▶ **What to work on**: With the line containing "(** What the statistics of a game can be. *)" as the start and the line containing "g = GAME_OVER))." as the end, transcribe that span of the entries below exactly, including both.
(Records for this exercise Opens)
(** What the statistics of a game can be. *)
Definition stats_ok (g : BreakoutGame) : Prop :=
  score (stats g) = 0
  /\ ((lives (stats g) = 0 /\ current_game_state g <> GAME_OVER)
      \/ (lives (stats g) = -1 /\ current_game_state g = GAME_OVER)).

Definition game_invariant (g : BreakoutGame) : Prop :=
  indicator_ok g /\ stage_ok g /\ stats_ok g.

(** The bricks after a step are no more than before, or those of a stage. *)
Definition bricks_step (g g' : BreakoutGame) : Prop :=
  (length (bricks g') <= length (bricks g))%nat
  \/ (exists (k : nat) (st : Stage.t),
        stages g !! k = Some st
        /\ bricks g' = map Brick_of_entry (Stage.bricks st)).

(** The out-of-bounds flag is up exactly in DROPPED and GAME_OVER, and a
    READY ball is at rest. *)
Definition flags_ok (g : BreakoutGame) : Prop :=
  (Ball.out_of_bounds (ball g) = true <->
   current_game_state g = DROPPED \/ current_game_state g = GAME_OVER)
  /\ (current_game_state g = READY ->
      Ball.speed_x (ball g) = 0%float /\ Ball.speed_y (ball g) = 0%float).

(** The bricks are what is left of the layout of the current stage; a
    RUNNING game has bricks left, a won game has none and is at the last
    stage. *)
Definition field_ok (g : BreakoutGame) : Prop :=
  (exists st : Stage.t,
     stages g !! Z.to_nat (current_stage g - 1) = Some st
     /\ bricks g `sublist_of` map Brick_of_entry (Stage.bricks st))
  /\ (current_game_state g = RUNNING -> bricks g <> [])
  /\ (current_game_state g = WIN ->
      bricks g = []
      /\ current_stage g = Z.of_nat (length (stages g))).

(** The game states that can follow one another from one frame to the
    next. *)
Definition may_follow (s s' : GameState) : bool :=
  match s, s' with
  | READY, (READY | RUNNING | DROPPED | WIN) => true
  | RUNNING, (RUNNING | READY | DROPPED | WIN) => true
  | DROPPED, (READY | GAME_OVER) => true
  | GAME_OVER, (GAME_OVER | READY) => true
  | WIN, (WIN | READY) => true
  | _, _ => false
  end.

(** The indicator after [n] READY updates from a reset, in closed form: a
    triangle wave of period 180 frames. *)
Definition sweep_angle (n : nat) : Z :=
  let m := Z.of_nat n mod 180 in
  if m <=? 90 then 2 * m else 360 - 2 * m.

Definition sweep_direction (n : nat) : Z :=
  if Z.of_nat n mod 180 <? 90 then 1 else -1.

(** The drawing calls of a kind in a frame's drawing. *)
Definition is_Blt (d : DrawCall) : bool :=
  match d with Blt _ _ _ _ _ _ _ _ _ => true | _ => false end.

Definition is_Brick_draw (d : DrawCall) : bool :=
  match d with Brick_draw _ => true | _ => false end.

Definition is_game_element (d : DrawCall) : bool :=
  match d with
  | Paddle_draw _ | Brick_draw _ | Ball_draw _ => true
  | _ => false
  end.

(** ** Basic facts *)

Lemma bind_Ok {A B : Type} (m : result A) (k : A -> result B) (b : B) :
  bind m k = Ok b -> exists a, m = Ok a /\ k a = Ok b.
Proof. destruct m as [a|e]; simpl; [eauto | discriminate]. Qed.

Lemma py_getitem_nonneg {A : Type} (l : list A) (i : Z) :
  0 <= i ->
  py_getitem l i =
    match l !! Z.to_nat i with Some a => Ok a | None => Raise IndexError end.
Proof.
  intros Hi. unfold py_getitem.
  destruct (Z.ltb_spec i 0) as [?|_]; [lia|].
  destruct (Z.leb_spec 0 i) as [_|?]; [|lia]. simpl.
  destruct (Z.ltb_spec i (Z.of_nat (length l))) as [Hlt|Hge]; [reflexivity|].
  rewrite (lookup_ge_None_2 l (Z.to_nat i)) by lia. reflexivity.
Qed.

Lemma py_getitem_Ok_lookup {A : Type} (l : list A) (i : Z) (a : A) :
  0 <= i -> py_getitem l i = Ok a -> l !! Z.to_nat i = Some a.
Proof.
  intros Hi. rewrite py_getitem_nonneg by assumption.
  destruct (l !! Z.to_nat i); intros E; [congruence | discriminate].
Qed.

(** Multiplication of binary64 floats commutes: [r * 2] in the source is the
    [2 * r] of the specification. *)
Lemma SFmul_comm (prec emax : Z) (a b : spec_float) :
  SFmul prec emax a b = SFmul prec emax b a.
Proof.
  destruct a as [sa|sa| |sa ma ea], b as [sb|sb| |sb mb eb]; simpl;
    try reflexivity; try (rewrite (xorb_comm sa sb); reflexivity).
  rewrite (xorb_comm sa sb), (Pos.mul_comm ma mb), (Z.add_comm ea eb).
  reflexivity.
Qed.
(Records for this exercise Closes)
(Records for this exercise Opens)
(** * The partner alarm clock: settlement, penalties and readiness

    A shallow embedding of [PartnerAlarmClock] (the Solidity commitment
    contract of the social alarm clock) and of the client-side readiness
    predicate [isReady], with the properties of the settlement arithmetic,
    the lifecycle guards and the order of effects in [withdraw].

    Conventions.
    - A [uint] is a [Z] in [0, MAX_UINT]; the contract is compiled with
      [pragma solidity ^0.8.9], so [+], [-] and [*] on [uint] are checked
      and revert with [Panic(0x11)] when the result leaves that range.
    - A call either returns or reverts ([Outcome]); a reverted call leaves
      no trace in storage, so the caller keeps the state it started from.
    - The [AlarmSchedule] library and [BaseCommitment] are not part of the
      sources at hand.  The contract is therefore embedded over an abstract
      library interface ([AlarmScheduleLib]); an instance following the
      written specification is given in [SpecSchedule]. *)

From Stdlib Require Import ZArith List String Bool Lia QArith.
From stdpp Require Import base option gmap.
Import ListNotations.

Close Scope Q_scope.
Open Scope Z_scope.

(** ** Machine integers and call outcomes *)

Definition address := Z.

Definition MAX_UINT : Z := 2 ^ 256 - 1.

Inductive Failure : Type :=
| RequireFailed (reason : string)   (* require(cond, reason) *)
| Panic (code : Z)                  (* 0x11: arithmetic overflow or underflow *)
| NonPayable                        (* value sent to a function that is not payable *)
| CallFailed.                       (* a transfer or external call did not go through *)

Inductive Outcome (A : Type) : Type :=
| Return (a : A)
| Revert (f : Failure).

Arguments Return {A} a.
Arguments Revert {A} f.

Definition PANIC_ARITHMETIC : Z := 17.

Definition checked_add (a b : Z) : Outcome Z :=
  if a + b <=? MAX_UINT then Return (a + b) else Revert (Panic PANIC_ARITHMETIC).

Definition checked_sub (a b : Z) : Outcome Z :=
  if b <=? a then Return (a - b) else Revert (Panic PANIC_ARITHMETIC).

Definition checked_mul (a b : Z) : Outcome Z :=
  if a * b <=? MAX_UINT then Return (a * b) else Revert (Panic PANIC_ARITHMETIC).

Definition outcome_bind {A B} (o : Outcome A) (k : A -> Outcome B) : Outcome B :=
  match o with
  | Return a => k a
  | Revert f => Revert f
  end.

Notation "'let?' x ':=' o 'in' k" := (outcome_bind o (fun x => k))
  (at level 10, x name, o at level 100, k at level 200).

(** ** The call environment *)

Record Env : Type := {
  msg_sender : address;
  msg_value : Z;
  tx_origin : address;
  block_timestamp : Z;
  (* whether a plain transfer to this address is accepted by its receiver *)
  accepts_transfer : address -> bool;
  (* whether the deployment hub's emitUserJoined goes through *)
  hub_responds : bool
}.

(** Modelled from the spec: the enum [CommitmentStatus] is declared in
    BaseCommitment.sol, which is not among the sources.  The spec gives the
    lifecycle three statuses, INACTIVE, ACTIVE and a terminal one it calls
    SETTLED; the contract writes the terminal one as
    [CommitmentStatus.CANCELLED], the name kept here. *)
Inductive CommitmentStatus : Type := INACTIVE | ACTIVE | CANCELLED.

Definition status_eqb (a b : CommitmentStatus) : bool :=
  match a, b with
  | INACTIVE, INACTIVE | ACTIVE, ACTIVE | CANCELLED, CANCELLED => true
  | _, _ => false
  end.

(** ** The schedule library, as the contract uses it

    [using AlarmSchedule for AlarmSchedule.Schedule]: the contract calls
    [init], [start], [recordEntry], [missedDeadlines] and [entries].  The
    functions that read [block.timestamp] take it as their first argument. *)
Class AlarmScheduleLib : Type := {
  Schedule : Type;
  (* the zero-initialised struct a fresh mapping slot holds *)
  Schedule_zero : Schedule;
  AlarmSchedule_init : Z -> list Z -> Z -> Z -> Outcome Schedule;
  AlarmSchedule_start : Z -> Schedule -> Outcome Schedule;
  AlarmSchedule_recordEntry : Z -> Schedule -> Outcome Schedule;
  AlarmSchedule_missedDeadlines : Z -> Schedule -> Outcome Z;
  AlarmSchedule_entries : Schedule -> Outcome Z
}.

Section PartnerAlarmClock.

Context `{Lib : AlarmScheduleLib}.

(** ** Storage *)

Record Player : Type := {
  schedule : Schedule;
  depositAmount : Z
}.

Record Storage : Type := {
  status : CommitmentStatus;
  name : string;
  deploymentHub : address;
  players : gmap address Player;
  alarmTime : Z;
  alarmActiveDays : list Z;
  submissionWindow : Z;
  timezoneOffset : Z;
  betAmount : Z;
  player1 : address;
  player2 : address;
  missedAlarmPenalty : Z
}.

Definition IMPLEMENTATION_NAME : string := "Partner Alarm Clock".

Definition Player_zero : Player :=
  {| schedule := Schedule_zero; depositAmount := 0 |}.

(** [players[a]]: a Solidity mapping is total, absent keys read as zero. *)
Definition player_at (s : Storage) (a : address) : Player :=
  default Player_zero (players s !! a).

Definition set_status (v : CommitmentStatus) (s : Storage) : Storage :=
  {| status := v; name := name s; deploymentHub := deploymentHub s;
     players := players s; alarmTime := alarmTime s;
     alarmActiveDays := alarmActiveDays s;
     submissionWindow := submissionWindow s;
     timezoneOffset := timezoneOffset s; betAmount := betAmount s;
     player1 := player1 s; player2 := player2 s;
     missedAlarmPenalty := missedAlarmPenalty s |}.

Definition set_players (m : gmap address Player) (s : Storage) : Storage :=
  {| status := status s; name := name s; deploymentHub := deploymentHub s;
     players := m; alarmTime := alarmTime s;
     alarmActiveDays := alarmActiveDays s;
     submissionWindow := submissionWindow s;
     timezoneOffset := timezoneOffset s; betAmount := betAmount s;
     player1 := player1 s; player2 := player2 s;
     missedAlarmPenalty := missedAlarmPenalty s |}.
(Records for this exercise Closes)
(Records for this exercise Opens)
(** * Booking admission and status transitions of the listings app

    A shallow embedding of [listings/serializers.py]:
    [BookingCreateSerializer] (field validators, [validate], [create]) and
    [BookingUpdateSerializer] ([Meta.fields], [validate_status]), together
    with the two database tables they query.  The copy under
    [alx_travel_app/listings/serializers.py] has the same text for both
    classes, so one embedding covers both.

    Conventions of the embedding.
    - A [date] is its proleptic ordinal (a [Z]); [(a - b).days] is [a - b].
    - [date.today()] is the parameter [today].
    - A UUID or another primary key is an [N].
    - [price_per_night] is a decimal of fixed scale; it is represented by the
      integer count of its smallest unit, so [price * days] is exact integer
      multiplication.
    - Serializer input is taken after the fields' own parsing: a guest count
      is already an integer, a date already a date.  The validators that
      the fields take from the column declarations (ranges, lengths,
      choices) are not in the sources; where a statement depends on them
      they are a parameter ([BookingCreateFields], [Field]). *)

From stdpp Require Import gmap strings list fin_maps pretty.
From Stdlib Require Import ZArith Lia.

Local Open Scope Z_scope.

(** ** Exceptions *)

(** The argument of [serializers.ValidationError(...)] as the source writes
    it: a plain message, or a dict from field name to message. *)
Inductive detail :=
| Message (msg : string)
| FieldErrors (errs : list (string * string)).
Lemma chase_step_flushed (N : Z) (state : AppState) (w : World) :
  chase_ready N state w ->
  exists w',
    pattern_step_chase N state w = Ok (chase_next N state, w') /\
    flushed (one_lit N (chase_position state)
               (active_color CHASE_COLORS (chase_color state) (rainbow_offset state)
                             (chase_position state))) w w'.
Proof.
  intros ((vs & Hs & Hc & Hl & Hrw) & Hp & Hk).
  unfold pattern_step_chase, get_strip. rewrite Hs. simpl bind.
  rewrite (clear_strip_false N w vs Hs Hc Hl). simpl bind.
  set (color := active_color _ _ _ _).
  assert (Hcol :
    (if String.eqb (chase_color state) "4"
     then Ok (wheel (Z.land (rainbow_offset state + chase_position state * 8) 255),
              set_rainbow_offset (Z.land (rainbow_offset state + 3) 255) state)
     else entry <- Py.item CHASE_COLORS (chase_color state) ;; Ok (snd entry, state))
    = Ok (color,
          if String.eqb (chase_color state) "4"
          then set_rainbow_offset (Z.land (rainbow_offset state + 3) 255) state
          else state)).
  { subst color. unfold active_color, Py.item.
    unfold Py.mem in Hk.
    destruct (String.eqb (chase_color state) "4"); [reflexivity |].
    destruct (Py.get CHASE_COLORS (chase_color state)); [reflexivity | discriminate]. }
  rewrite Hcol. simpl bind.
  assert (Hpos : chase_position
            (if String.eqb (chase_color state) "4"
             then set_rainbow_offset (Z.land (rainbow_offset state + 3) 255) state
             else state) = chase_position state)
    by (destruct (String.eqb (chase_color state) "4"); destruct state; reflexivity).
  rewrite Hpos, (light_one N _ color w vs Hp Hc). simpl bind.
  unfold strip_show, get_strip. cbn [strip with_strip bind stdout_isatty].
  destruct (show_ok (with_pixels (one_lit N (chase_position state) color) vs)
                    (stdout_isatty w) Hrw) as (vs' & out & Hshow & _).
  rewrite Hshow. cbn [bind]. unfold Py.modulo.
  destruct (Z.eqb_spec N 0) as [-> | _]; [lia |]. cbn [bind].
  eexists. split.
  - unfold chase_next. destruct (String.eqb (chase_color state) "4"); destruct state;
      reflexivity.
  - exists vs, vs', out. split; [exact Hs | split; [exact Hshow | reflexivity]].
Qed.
(Records for this exercise Closes)
▶ **Expected answer**:
(** What the statistics of a game can be. *)
Definition stats_ok (g : BreakoutGame) : Prop :=
  score (stats g) = 0
  /\ ((lives (stats g) = 0 /\ current_game_state g <> GAME_OVER)
      \/ (lives (stats g) = -1 /\ current_game_state g = GAME_OVER)).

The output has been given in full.